Your goal. Please find how many lines of the data contain the string "undecided", and respond with that number only.

[Saved entries]
(** Whatever happens to a transaction under way. *)
Inductive tx_step : DispatchState V -> DispatchState V -> Prop :=
| step_respond decode peer kind payload d : tx_step d (on_response decode peer kind payload d).2
| step_accept peer value d : tx_step d (tx_accept peer value d).2
| step_disconnect peer d : tx_step d (tx_disconnect peer d).2
| step_abort d : tx_step d (tx_abort LostLeadership d)
| step_ready now d : tx_step d (is_ready now d).2
| step_poll w now sleep_done d : tx_step d (poll_wait w now sleep_done d).2.

(** The transaction can still go either way. *)
Definition undecided d : Prop :=
  0 < pending_count d /\ accepted_count d < required_accepts d <= accepted_count d + pending_count d /\
  failed_count d <= allowed_failures d.

(** What a completion says of the answers. *)
Definition justified (c : DispatchCompletion V) d : Prop :=
  match c with
  | Succeeded r => r = result_snapshot d /\ (active_count d = 0 \/ required_accepts d <= accepted_count d)
  | CompletionFailed (FailFailed _) => allowed_failures d < failed_count d
  | CompletionFailed (Impossible _) => accepted_count d + pending_count d < required_accepts d
  | CompletionFailed _ => True
  end.

Definition tx_ok d : Prop :=
  match ds_completion d with
  | None => undecided d
  | Some c => ds_wakers d = [] /\ justified c d
  end.

Lemma count_nonneg p (ps : list (DispatchPeerSlot V)) : 0 <= count_peers p ps.
Proof. unfold count_peers. lia. Qed.

Lemma required_bounds ack active :
  0 < active -> 1 <= required_of ack active <= active.
Proof.
  intros Ha. unfold required_of. rewrite (proj2 (Z.eqb_neq active 0)) by lia.
  destruct (ack_policy ack); [lia| |lia| |lia].
  - pose proof (Z.div_pos active 2). pose proof (Z.div_lt active 2). lia.
  - set (pct := Z.max 1 (Z.min (ack_percent ack) 100)).
    assert (Hp : 1 <= pct <= 100) by lia.
    assert (Hd : (active * pct + 99) / 100 < active + 1) by (apply Z.div_lt_upper_bound; nia). lia.
Qed.

Lemma evaluate_ok d : ds_completion d = None -> tx_ok (evaluate d).
Proof.
  intros Hc. unfold evaluate. rewrite Hc.
  pose proof (count_nonneg is_active (ds_peers d)). fold (active_count d) in *.
  destruct (Z.eqb_spec (required_accepts d) 0) as [H0|H0]; cbn [orb].
  { split; [done|]. split; [done|]. left. unfold required_accepts in H0.
    destruct (Z.eq_dec (active_count d) 0) as [?|Hne]; [done|].
    pose proof (required_bounds (opt_ack (ds_options d)) (active_count d)). lia. }
  destruct (Z.leb_spec (required_accepts d) (accepted_count d)).
  { split; [done|]. split; [done|]. by right. }
  destruct (Z.ltb_spec (allowed_failures d) (failed_count d)); [by split|].
  destruct (Z.ltb_spec (accepted_count d + pending_count d) (required_accepts d)); [by split|].
  unfold tx_ok. rewrite Hc. unfold undecided. lia.
Qed.

Lemma complete_ok f d :
  match f with FailTimeout | LostLeadership => True | _ => False end ->
  tx_ok (complete (CompletionFailed f) d).
Proof. intros Hf. split; [done|]. by destruct f. Qed.

(** A completed transaction is never touched again. *)
Lemma update_final peer next d : ds_completion d <> None -> (update_peer_state peer next d).2 = d.
Proof. unfold update_peer_state. by destruct (ds_completion d). Qed.

Lemma step_final d d' : tx_step d d' -> ds_completion d <> None -> d' = d.
Proof.
  intros [decode p k payload d1|p v d1|p d1|d1|now d1|w now s d1] Hc.
  - destruct k; cbn [on_response]; try by apply update_final.
    unfold tx_accept_raw. destruct (decode payload); [by apply update_final|done].
  - by apply update_final.
  - by apply update_final.
  - unfold tx_abort. by destruct (ds_completion d1).
  - unfold is_ready, check_timeout. by destruct (ds_completion d1).
  - unfold poll_wait. by destruct (ds_completion d1).
Qed.

Lemma update_ok peer next d :
  ds_completion d = None -> tx_ok d -> tx_ok (update_peer_state peer next d).2.
Proof.
  intros Hc Hd. unfold update_peer_state. rewrite Hc.
  destruct (update_slot peer next (ds_peers d)); [|done]. by apply evaluate_ok.
Qed.

Lemma timeout_ok now d : ds_completion d = None -> tx_ok d -> tx_ok (check_timeout now d).
Proof.
  intros Hc Hd. unfold check_timeout. rewrite Hc. destruct (deadline d); [|done].
  destruct (_ <=? _); [by apply complete_ok|done].
Qed.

Result of the exercise. 3